Nunca antes na história a escrita foi tão importante para a comunicação. A tecnologia nos oferece diversas formas de comunicação, diversos veículos, diversas mídias, mas a escrita permeia todas elas. Fazemos vídeos, fazemos musicas, podcasts, discursos, palestras… e ainda assim o texto está lá. Se não é em primeiro plano, dominando completamente o ambiente, está nas entrelinhas ou nos bastidores, porque nada disso pode funcionar sem um roteiro escrito anterior a obra. Não é a toa que a escrita foi inventada para certificar transações comerciais e depois para escrever leis. Nada pode funcionar baseado apenas na volatilidade do discurso falado.
No entanto, acho que não são todas as pessoas que reconhecem isso. E mesmo aquelas que reconhecem a importância da escrita, não acreditam no fato que não sabem se comunicar habilmente por escrito. Elas acham que, porque conseguem se comunicar com habilidade no discurso falado, podem fazer o mesmo por escrito. Será que podem? Não!
A diferença fundamental entre os dois discursos é a sincronia. O discurso falado é síncrono: enquanto eu falo com alguém, tenho uma serie de sinais verbais e não verbais do meu interlocutor que me ajudam a saber se a minha mensagem esta sendo comunicada corretamente (da maneira como eu gostaria que fosse). Já o discurso escrito é assíncrono e quando eu escrevo, não tenho os mesmo sinais. Quando escrevo, não sei se serei entendido como eu espero quando for lido, se serei entendido de uma outra maneira ou se simplesmente não serei entendido. Como lidar com isso? Como aprender a lidar com isso? Ai vem a minha proposta: escrevendo um blog.
Hum… você ainda não se convenceu?! Quer mais motivos?!
No mundo de hoje, na verdade há muito tempo, somos avaliados por escrito. Não importa o que você pensou, o que você disse ou o que você diz: importa o que você escreve na sua carta de intenção, no seu CV, na sua resposta de prova, na sua tese, no torpedo, no seu twitter, no facebook. Apesar disso, na escola não nos ensinam a escrever. Quer dizer, ensinam, mas só a escrever. Na escola aprendemos a escrever, mas não aprendemos a nos comunicar por escrito. Precisamos, agora mais do que nunca, aprender a nos comunicar por escrito.

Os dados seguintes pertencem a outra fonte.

(* ===== verification/RustTime.v ===== *)
(** [std::time::Duration] and [std::time::SystemTime] on a Unix target, where a
    [SystemTime] is a signed 64-bit count of seconds with a nanosecond part.

    Both are kept as a count of nanoseconds: a [Duration] since zero, a
    [SystemTime] since [UNIX_EPOCH].  The representable ranges are explicit, so
    [checked_add] and the saturating operations fail or clamp where Rust's do. *)
From S2P Require Import Prelude.
Local Open Scope Z_scope.

Definition nanos : Z := 10 ^ 9.

Definition Duration := Z.
Definition SystemTime := Z.

Definition duration_max : Duration := 2 ^ 64 * nanos - 1.
Definition system_time_min : SystemTime := - 2 ^ 63 * nanos.
Definition system_time_max : SystemTime := 2 ^ 63 * nanos - 1.

Definition UNIX_EPOCH : SystemTime := 0.

Definition duration_ok (d : Duration) : Prop := 0 <= d <= duration_max.
Definition system_time_ok (t : SystemTime) : Prop := system_time_min <= t <= system_time_max.

(** [Duration::from_secs], [as_secs], [saturating_add], [checked_div]. *)
Definition from_secs (s : Z) : Duration := s * nanos.
Definition as_secs (d : Duration) : Z := d / nanos.
Definition duration_saturating_add (a b : Duration) : Duration := Z.min (a + b) duration_max.
Definition duration_checked_div (d : Duration) (n : Z) : option Duration :=
  if n =? 0 then None else Some (d / n).

(** [SystemTime::checked_add], [checked_sub]: [None] out of range. *)
Definition in_system_time (t : Z) : option SystemTime :=
  if (system_time_min <=? t) && (t <=? system_time_max) then Some t else None.
Definition checked_add (t : SystemTime) (d : Duration) : option SystemTime := in_system_time (t + d).
Definition checked_sub (t : SystemTime) (d : Duration) : option SystemTime := in_system_time (t - d).

(** [SystemTime::duration_since]: [Err] carries the distance the other way. *)
Definition duration_since (t u : SystemTime) : Duration + Duration :=
  if u <=? t then inl (t - u) else inr (u - t).

(** [duration_since(..).unwrap_or(Duration::ZERO)]. *)
Definition since_or_zero (t u : SystemTime) : Duration :=
  match duration_since t u with inl d => d | inr _ => 0 end.

Lemma since_or_zero_spec t u : since_or_zero t u = Z.max (t - u) 0.
Proof. unfold since_or_zero, duration_since. destruct (u <=? t) eqn:E; bool_prop; lia. Qed.

Lemma in_system_time_Some t u : in_system_time t = Some u ↔ u = t ∧ system_time_ok t.
Proof.
  unfold in_system_time, system_time_ok. destruct (_ && _) eqn:E.
  - bool_prop. naive_solver.
  - split; [done|]. intros [-> ?]. bool_prop. lia.
Qed.

Lemma checked_add_Some t d u : checked_add t d = Some u ↔ u = t + d ∧ system_time_ok (t + d).
Proof. apply in_system_time_Some. Qed.

Lemma checked_add_None t d :
  system_time_ok t → 0 <= d → checked_add t d = None ↔ system_time_max < t + d.
Proof.
  unfold checked_add, in_system_time, system_time_ok. intros ? ?.
  destruct (_ && _) eqn:E; bool_prop; split; intros; try done; lia.
Qed.

Lemma duration_saturating_add_mono a b c d :
  a <= c → b <= d → duration_saturating_add a b <= duration_saturating_add c d.
Proof. unfold duration_saturating_add. lia. Qed.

E o que é a comunicação por escrito? Como se alcança ela? Como fazemos para aprender? A resposta é, de novo: escrevendo um blog.
Eu, como cientista, tento buscar o lado científico das coisas. Mas acho que a escrita náo é só ciência. Ela esta mais para a psicanálise: um misto de técnica e arte que parece mas não é ciência. E quando é assim não adianta dar um método, uma receita, um truque, uma dica. É preciso praticar. É preciso escrever. É preciso ler, reescrever, reler e reescrever de novo. A comunicação eficiente com o leitor depende de empatia, senso estético e senso critico que são muitas vezes subjetivos. O importante não é tentar agradar a todos (ainda que sim, seja importante comunicar a todos), mas desenvolver uma linguagem própria, cuja qualidade mais desejável é a autenticidade. Não há outra maneira de encontrar essa linguagem própria que não seja a pratica freqüente e consistente da leitura e da escrita. E é por isso que o blog é tão importante.

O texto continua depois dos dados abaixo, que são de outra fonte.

(* ===== verification/RustNet.v ===== *)
(** [std::net]'s address parsers: [str::parse::<Ipv4Addr>], [Ipv6Addr] and [IpAddr],
    as the standard library's recursive-descent [Parser] reads them.  A reader
    returns what it read with the remaining input.  An address is the integer its
    octets or groups spell. *)
From S2P Require Import Prelude RustStr.

Inductive IpAddr := V4 (bits : Z) | V6 (bits : Z).

#[export] Instance IpAddr_eq_dec : EqDecision IpAddr.
Proof. solve_decision. Defined.

(** [char::to_digit(16)]. *)
Definition is_hex_digit (c : ascii) : bool :=
  is_ascii_digit c || in_range 65 70 c || in_range 97 102 c.

Definition hex_digit_value (c : ascii) : Z :=
  if is_ascii_digit c then digit_value c
  else if in_range 65 70 c then code c - 55 else code c - 87.

Definition hex_value (s : str) : Z := foldl (λ acc c, acc * 16 + hex_digit_value c)%Z 0%Z s.

(** The longest run of characters satisfying [p], and the rest. *)
Fixpoint span (p : ascii → bool) (s : str) : str * str :=
  match s with
  | c :: s' => if p c then let '(a, r) := span p s' in (c :: a, r) else ([], s)
  | [] => ([], [])
  end.

(** [Parser::read_number(10, Some(3), false)] into a [u8]. *)
Definition read_octet (s : str) : option (Z * str) :=
  let '(d, rest) := span is_ascii_digit s in
  if bool_decide (d = []) || (3 <? zlen d)%Z
     || (bool_decide (head d = Some "0"%char) && (1 <? zlen d)%Z)
     || (255 <? decimal_value d)%Z
  then None else Some (decimal_value d, rest).

(** [Parser::read_number(16, Some(4), true)] into a [u16]. *)
Definition read_group (s : str) : option (Z * str) :=
  let '(d, rest) := span is_hex_digit s in
  if bool_decide (d = []) || (4 <? zlen d)%Z then None else Some (hex_value d, rest).

Definition read_given_char (c : ascii) (s : str) : option str := strip_prefix [c] s.

(** [Parser::read_separator]: the separator precedes every element but the first. *)
Definition read_separator {A} (c : ascii) (index : nat) (inner : str → option (A * str)) (s : str)
    : option (A * str) :=
  if decide (index = 0) then inner s else read_given_char c s ≫= inner.

(** Octets and groups, most significant first. *)
Definition of_octets (l : list Z) : Z := foldl (λ acc o, acc * 256 + o)%Z 0%Z l.
Definition of_groups (l : list Z) : Z := foldl (λ acc g, acc * 65536 + g)%Z 0%Z l.

(** [Parser::read_ipv4_addr]. *)
Definition read_ipv4_addr (s : str) : option (Z * str) :=
  let dot := read_separator "."%char in
  '(a, s) ← dot 0 read_octet s;
  '(b, s) ← dot 1 read_octet s;
  '(c, s) ← dot 2 read_octet s;
  '(d, s) ← dot 3 read_octet s;
  Some (of_octets [a; b; c; d], s).

(** The inner [read_groups] of [Parser::read_ipv6_addr]: up to [limit] groups
    from index [i], and whether they ended in an IPv4 address. *)
Fixpoint read_groups (fuel i limit : nat) (s : str) : list Z * bool * str :=
  match fuel with
  | O => ([], false, s)
  | S fuel' =>
      match (if decide (i < limit - 1) then read_separator ":"%char i read_ipv4_addr s
             else None) with
      | Some (v4, rest) => ([v4 / 65536; v4 mod 65536]%Z, true, rest)
      | None => match read_separator ":"%char i read_group s with
                | Some (group, rest) =>
                    let '(groups, ipv4, rest) := read_groups fuel' (S i) limit rest in
                    (group :: groups, ipv4, rest)
                | None => ([], false, s)
                end
      end
  end.

(** [Parser::read_ipv6_addr]. *)
Definition read_ipv6_addr (s : str) : option (Z * str) :=
  let '(head, head_ipv4, rest) := read_groups 8 0 8 s in
  if decide (length head = 8) then Some (of_groups head, rest)
  else if head_ipv4 : bool then None
  else rest ← read_given_char ":"%char rest;
       rest ← read_given_char ":"%char rest;
       let limit := 8 - (length head + 1) in
       let '(tail, _, rest) := read_groups limit 0 limit rest in
       Some (of_groups (head ++ replicate (8 - length head - length tail) 0%Z ++ tail), rest).

(** All of the input must be read. *)
Definition whole {A} (r : option (A * str)) : option A :=
  match r with Some (a, []) => Some a | _ => None end.

(** [str::parse::<Ipv4Addr>()]: at most 15 bytes. *)
Definition parse_ipv4 (s : str) : option Z :=
  if (zlen s <=? 15)%Z then whole (read_ipv4_addr s) else None.

(** [str::parse::<Ipv6Addr>()]. *)
Definition parse_ipv6 (s : str) : option Z := whole (read_ipv6_addr s).

(** [str::parse::<IpAddr>()]: [read_ip_addr] tries IPv4, then IPv6. *)
Definition parse_ip (s : str) : option IpAddr :=
  whole (match read_ipv4_addr s with
         | Some (bits, rest) => Some (V4 bits, rest)
         | None => (λ x, (V6 x.1, x.2)) <$> read_ipv6_addr s
         end).

Definition parses_ipv4 (s : str) : bool := bool_decide (is_Some (parse_ipv4 s)).
Definition parses_ipv6 (s : str) : bool := bool_decide (is_Some (parse_ipv6 s)).
Definition parses_ip (s : str) : bool := bool_decide (is_Some (parse_ip s)).

(** [IpAddr::is_loopback]. *)
Definition is_loopback (a : IpAddr) : bool :=
  match a with
  | V4 bits => (Z.shiftr bits 24 =? 127)%Z
  | V6 bits => (bits =? 1)%Z
  end.

Definition ip_ok (a : IpAddr) : Prop :=
  match a with V4 bits => (0 <= bits < 2 ^ 32)%Z | V6 bits => (0 <= bits < 2 ^ 128)%Z end.

Example ipv4_ok : parse_ipv4 b#"127.0.0.1" = Some 2130706433%Z.
Proof. reflexivity. Qed.
Example ipv4_octal : parse_ipv4 b#"127.0.0.01" = None.
Proof. reflexivity. Qed.
Example ipv4_five : parse_ipv4 b#"1.2.3.4.5" = None.
Proof. reflexivity. Qed.
Example ipv6_loopback : parse_ipv6 b#"::1" = Some 1%Z.
Proof. vm_compute. reflexivity. Qed.
Example ipv6_embedded : parse_ipv6 b#"::ffff:10.0.0.1" = Some (0xffff * 2 ^ 32 + 0x0a000001)%Z.
Proof. vm_compute. reflexivity. Qed.
Example ipv6_full : parse_ipv6 b#"1:2:3:4:5:6:7:8" = Some 0x00010002000300040005000600070008%Z.
Proof. vm_compute. reflexivity. Qed.
Example ipv6_gap : parse_ipv6 b#"fe80::A:b" = Some 0xfe8000000000000000000000000a000b%Z.
Proof. vm_compute. reflexivity. Qed.
Example ipv6_nine : parse_ipv6 b#"1:2:3:4:5:6:7:8:9" = None.
Proof. vm_compute. reflexivity. Qed.
Example ipv6_two_gaps : parse_ipv6 b#"1::2::3" = None.
Proof. vm_compute. reflexivity. Qed.

(** ** What parses is in range *)

Lemma foldl_base_bound base l (f : Z → Z) acc :
  (0 < base)%Z → (0 <= acc)%Z → Forall (λ x, 0 <= x < base)%Z l →
  (0 <= foldl (λ acc x, acc * base + x) acc l < (acc + 1) * base ^ zlen l)%Z.
Proof.
  intros Hb. revert acc. induction l as [|x l IH]; intros acc Hacc Hl; cbn [foldl].
  - unfold zlen. cbn. lia.
  - apply Forall_cons in Hl as [Hx Hl]. specialize (IH (acc * base + x)%Z ltac:(nia) Hl).
    rewrite zlen_cons, Z.pow_add_r by (pose proof (zlen_nonneg l); lia). rewrite Z.pow_1_r.
    split; [lia|]. eapply Z.lt_le_trans; [apply IH|].
    assert (0 < base ^ zlen l)%Z by (apply Z.pow_pos_nonneg; [done|apply zlen_nonneg]). nia.
Qed.

Lemma foldl_digits {A} base (g : A → Z) l acc :
  foldl (λ acc c, acc * base + g c)%Z acc l = foldl (λ acc x, acc * base + x)%Z acc (g <$> l).
Proof. revert acc. induction l as [|c l IH]; intros acc; cbn; [done|]. apply IH. Qed.

Lemma span_spec p s d rest : span p s = (d, rest) → s = d ++ rest ∧ Forall (λ c, p c = true) d.
Proof.
  revert d rest. induction s as [|c s IH]; intros d rest; cbn [span]; [by intros [= <- <-]|].
  destruct (p c) eqn:Hc; [|by intros [= <- <-]]. destruct (span p s) as [a r]. intros [= <- <-].
  destruct (IH a r eq_refl) as [-> ?]. split; [done|]. by constructor.
Qed.

Lemma hex_digit_value_range c : is_hex_digit c = true → (0 <= hex_digit_value c < 16)%Z.
Proof.
  unfold is_hex_digit, hex_digit_value, is_ascii_digit, in_range, digit_value. intros Hc.
  destruct (_ && _) eqn:E1; bool_prop; [lia|].
  destruct ((65 <=? _)%Z && _) eqn:E2; bool_prop; lia.
Qed.

Lemma read_octet_range s v rest : read_octet s = Some (v, rest) → (0 <= v < 256)%Z.
Proof.
  unfold read_octet. destruct (span _ s) as [d r] eqn:Hs. destruct (_ || _) eqn:E; [done|]. bool_prop.
  intros [= <- <-]. apply span_spec in Hs as [_ Hd]. split; [|lia].
  apply decimal_value_nonneg. by apply forallb_Forall.
Qed.

Lemma read_group_range s v rest : read_group s = Some (v, rest) → (0 <= v < 65536)%Z.
Proof.
  unfold read_group. destruct (span _ s) as [d r] eqn:Hs. destruct (_ || _) eqn:E; [done|]. bool_prop.
  intros [= <- <-]. apply span_spec in Hs as [_ Hd]. unfold hex_value. rewrite foldl_digits.
  assert (Hrange : Forall (λ x, 0 <= x < 16)%Z (hex_digit_value <$> d))
    by (apply Forall_fmap; eapply Forall_impl; [exact Hd|]; intros c Hc; by apply hex_digit_value_range).
  pose proof (foldl_base_bound 16 _ id 0 ltac:(lia) ltac:(lia) Hrange) as Hb.
  assert (zlen (hex_digit_value <$> d) = zlen d) as Hz by (unfold zlen; by rewrite length_fmap). rewrite Hz in Hb.
  assert (16 ^ zlen d <= 16 ^ 4)%Z by (apply Z.pow_le_mono_r; lia). lia.
Qed.

Lemma read_separator_range {A} (P : A → Prop) c i inner s a rest :
  (∀ s a rest, inner s = Some (a, rest) → P a) → read_separator c i inner s = Some (a, rest) → P a.
Proof.
  intros Hin. unfold read_separator. case_decide; [apply Hin|]. intros (? & _ & ?)%bind_Some. by eapply Hin.
Qed.

Lemma read_ipv4_range s v rest : read_ipv4_addr s = Some (v, rest) → (0 <= v < 2 ^ 32)%Z.
Proof.
  unfold read_ipv4_addr. intros ([a s1] & Ha & Hr)%bind_Some. cbn in Hr.
  apply bind_Some in Hr as ([b s2] & Hb & Hr). cbn in Hr. apply bind_Some in Hr as ([c s3] & Hc & Hr). cbn in Hr.
  apply bind_Some in Hr as ([d s4] & Hd & [= <- <-]).
  pose proof (read_separator_range (λ v, 0 <= v < 256)%Z) as Hs.
  apply (Hs _ _ _ _ _ _ read_octet_range) in Ha, Hb, Hc, Hd. unfold of_octets. cbn. lia.
Qed.

Lemma read_groups_range fuel i limit s groups v4 rest :
  (fuel + i ≤ limit)%nat → read_groups fuel i limit s = (groups, v4, rest) →
  Forall (λ g, 0 <= g < 65536)%Z groups ∧ (length groups + i ≤ limit)%nat.
Proof.
  revert i s groups rest. induction fuel as [|fuel IH]; intros i s groups rest Hf; cbn [read_groups].
  { intros [= <- <- <-]. split; [done|]. cbn. lia. }
  destruct (if decide (i < limit - 1)%nat then _ else None) as [[bits r]|] eqn:Hv4.
  - intros [= <- <- <-]. case_decide; [|done]. apply (read_separator_range _ _ _ _ _ _ _ read_ipv4_range) in Hv4.
    change (2 ^ 32)%Z with (65536 * 65536)%Z in Hv4. split; [|cbn; lia].
    constructor; [|constructor; [|done]].
    + split; [apply Z.div_pos; lia|apply Z.div_lt_upper_bound; lia].
    + apply Z.mod_pos_bound. lia.
  - destruct (read_separator _ _ read_group s) as [[g r]|] eqn:Hg.
    + destruct (read_groups fuel (S i) limit r) as [[gs v] r'] eqn:Hr. intros [= <- <- <-].
      apply (read_separator_range _ _ _ _ _ _ _ read_group_range) in Hg.
      apply IH in Hr as [? ?]; [|lia]. split; [by constructor|]. cbn. lia.
    + intros [= <- <- <-]. split; [done|]. cbn. lia.
Qed.

Lemma of_groups_range l : Forall (λ g, 0 <= g < 65536)%Z l → length l = 8 → (0 <= of_groups l < 2 ^ 128)%Z.
Proof.
  intros Hl H8. pose proof (foldl_base_bound 65536 l id 0 ltac:(lia) ltac:(lia) Hl) as Hb.
  unfold of_groups. unfold zlen in Hb. rewrite H8 in Hb. change (65536 ^ Z.of_nat 8)%Z with (2 ^ 128)%Z in Hb. lia.
Qed.

Lemma read_ipv6_range s v rest : read_ipv6_addr s = Some (v, rest) → (0 <= v < 2 ^ 128)%Z.
Proof.
  unfold read_ipv6_addr. destruct (read_groups 8 0 8 s) as [[head v4] r] eqn:Hh.
  apply read_groups_range in Hh as [Hg Hl]; [|lia]. case_decide as H8; [intros [= <- <-]; by apply of_groups_range|].
  destruct v4; [done|]. intros (r1 & _ & (r2 & _ & Hr)%bind_Some)%bind_Some.
  destruct (read_groups _ 0 _ r2) as [[tl v4] r3] eqn:Ht. injection Hr as <- <-.
  apply read_groups_range in Ht as [Hg' Hl']; [|lia]. apply of_groups_range.
  - apply Forall_app. split; [done|]. apply Forall_app. split; [|done]. apply Forall_replicate. lia.
  - rewrite !length_app, length_replicate. lia.
Qed.

Lemma whole_Some {A} (r : option (A * str)) a : whole r = Some a → r = Some (a, []).
Proof. destruct r as [[? [|]]|]; cbn; congruence. Qed.

Lemma parse_ip_ok s ip : parse_ip s = Some ip → ip_ok ip.
Proof.
  unfold parse_ip. intros Hw%whole_Some. destruct (read_ipv4_addr s) as [[bits r]|] eqn:H4.
  - injection Hw as <- ->. by apply read_ipv4_range in H4.
  - apply fmap_Some in Hw as ([bits r] & H6 & Heq). cbn in Heq. injection Heq as -> <-. by apply read_ipv6_range in H6.
Qed.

O blog demanda atenção constante do autor para sobreviver. Se você não publicar no seu blog todo dia, toda semana, ele morre. Ou nem nasce. É como no meio acadêmico: ‘publish or perish’ (publique ou pereça)! E assim, você é obrigado a exercitar freqüência. Mas não é só uma questão de obrigação: o blog te coloca em contato com o público, com o seu público, muito rápido. E também coloca o público em contato com você, o autor. É perfeito para aprender a lidar com a assincronicidade da mensagem, porque o leitor não esta ‘ali’, mas esta mais próximo do que em um livro, uma revista ou um artigo em jornal. O leitor comenta, ‘curte’, compartilha, te xinga. Com ferramentas relativamente fáceis de usar e gratuitas, você instala um contador de acessos e pronto… tem um monte de informações sobre quem, como onde e quando te lê. É bem mais fácil colocar o blog na trilha certa e saber se seu conteúdo está angariando leitores ou sendo ignorado. Finalmente, quando você tem que escrever um texto curto, que o tamanho mais adequado ao blog, fica um pouco mais fácil se dedicar aos atributos que defendo que o texto tenha na Oficina de Escrita Criativa em Ciência: concisão, coesão, consistência, clareza (precisão) e criatividade.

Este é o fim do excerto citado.